__WHAT TO DO__: Lines with "list": state how many there are in the records below, and nothing else.

__EXTRACTED MATERIAL__:
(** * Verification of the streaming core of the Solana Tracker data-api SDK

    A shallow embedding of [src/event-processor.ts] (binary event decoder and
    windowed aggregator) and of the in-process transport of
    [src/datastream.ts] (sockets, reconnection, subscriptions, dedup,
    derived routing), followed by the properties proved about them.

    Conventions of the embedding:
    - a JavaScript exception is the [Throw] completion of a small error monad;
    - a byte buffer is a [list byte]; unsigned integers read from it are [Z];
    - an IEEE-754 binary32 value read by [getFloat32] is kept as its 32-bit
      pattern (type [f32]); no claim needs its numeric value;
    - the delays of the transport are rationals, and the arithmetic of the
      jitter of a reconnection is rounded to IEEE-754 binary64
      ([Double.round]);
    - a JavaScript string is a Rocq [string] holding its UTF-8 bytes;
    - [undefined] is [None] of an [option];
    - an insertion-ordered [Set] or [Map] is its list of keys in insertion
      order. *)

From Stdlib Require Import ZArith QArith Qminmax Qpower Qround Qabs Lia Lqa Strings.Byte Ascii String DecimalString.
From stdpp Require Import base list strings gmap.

* * *

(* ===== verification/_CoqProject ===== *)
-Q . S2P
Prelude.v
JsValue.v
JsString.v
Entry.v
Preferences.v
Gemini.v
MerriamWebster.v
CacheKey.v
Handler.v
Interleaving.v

__SOLUTION TO THE EXERCISE__: 3